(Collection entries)
■ ■ ■

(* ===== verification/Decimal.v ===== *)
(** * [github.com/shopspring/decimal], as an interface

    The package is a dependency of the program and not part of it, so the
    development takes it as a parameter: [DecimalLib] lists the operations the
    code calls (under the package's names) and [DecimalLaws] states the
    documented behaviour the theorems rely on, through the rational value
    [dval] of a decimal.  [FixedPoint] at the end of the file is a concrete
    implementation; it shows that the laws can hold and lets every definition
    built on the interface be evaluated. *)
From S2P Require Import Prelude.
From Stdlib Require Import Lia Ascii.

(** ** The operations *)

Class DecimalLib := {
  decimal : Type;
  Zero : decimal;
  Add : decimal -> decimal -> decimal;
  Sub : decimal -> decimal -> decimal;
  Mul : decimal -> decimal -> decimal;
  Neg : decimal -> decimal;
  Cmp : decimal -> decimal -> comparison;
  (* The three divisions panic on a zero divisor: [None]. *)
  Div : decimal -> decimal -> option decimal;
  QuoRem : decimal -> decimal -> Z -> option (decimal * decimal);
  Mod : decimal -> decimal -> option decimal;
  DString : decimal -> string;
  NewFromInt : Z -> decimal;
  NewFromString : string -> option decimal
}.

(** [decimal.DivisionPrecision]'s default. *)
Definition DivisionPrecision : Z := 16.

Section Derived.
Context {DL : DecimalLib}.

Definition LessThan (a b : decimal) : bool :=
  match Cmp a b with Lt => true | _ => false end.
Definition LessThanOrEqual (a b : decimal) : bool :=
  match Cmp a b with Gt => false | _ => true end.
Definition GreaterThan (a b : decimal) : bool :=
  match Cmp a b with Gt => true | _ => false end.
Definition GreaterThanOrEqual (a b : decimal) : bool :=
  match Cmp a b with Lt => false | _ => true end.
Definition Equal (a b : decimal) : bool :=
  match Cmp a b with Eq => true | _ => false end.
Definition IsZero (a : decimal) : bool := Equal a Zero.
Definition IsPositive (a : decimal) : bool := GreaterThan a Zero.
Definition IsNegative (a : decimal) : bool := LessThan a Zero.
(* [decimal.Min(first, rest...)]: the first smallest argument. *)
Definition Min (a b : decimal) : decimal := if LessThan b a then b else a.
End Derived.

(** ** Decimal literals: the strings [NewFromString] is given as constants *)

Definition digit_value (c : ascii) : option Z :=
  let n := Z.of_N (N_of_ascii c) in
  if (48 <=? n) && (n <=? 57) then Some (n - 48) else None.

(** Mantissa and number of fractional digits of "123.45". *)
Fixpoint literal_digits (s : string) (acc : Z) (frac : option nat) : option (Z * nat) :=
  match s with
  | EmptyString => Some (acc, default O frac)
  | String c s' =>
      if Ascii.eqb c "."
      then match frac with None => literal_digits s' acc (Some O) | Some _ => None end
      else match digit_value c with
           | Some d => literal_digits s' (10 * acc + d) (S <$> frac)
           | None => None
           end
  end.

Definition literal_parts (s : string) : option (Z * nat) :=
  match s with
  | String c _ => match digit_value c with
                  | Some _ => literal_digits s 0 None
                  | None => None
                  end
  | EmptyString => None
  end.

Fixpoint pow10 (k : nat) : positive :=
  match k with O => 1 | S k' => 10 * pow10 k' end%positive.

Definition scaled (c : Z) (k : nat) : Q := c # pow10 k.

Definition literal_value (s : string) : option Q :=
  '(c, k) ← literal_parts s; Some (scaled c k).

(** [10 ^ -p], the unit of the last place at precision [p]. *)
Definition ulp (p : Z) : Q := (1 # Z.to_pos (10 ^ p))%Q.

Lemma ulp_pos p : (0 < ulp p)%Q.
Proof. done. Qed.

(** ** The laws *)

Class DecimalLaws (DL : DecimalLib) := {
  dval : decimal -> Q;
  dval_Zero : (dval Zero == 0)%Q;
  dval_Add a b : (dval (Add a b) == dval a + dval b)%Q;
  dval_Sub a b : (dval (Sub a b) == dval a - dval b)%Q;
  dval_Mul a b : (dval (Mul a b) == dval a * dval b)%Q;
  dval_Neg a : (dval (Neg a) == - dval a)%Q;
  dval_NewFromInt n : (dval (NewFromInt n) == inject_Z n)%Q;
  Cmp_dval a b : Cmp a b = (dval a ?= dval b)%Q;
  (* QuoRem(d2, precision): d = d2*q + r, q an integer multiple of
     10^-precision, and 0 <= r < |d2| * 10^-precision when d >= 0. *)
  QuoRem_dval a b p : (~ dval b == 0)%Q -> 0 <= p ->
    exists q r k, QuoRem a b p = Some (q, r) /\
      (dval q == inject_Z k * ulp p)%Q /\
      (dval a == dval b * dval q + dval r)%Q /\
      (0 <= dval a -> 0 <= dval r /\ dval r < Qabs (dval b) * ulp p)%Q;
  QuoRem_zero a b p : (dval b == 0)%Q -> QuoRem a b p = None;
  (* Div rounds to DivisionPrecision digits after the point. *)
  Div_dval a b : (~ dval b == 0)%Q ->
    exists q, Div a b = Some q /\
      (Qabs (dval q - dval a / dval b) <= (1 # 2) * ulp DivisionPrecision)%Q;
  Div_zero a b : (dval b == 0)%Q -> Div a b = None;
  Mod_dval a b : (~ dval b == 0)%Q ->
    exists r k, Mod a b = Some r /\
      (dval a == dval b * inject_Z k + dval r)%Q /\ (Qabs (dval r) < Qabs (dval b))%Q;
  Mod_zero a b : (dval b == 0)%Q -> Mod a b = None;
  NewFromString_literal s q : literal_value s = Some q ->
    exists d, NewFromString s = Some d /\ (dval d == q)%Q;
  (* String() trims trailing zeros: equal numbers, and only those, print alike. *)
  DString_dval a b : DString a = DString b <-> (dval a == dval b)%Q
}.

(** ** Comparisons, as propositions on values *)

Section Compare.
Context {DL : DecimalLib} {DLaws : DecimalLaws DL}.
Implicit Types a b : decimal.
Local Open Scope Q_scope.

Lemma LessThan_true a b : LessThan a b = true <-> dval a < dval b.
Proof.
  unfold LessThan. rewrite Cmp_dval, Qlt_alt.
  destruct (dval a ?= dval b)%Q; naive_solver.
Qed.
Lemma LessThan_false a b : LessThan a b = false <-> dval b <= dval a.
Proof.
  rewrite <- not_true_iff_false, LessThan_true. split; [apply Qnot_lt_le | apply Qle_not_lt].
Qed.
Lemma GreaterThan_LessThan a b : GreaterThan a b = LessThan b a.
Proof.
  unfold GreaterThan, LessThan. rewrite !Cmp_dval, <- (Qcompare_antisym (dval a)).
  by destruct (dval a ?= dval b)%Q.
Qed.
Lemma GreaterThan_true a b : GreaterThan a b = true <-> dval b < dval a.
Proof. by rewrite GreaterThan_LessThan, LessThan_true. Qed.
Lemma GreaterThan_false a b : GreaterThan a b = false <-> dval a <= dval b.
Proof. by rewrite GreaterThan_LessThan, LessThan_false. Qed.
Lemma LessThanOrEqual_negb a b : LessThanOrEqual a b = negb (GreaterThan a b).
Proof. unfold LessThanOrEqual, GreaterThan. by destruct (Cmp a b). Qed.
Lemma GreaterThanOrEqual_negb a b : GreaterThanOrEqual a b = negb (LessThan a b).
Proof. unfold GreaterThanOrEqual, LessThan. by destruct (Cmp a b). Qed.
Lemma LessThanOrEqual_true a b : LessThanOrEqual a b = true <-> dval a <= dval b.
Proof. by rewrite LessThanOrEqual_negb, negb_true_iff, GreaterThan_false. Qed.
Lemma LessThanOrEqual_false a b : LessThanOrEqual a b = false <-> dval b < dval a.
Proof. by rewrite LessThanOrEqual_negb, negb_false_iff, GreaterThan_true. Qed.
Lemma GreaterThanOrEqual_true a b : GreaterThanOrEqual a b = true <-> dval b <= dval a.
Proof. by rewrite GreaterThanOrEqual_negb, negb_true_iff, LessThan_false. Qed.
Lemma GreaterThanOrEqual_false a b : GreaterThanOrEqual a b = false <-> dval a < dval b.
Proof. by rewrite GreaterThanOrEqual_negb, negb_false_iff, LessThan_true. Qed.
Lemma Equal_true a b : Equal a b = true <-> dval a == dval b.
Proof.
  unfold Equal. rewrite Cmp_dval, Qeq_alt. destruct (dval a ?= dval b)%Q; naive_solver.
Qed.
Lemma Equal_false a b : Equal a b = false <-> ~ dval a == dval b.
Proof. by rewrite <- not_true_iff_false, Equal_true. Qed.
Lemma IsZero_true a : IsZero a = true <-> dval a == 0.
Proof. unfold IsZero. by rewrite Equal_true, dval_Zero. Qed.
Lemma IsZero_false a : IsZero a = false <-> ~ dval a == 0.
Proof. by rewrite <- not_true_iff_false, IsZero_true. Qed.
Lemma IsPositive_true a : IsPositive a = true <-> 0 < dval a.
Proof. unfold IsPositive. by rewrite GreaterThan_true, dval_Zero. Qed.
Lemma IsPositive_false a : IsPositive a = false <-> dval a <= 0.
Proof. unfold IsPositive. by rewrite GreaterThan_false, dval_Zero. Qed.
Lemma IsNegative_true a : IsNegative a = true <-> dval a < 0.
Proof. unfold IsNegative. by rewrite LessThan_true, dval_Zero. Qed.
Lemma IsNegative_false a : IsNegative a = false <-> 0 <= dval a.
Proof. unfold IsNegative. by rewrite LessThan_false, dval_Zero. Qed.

■ ■ ■

### [ABOUT THIS TASK]
Looking at the entries above, count each line that includes the string "scaled" and give only the total.

### [RESPONSE]
2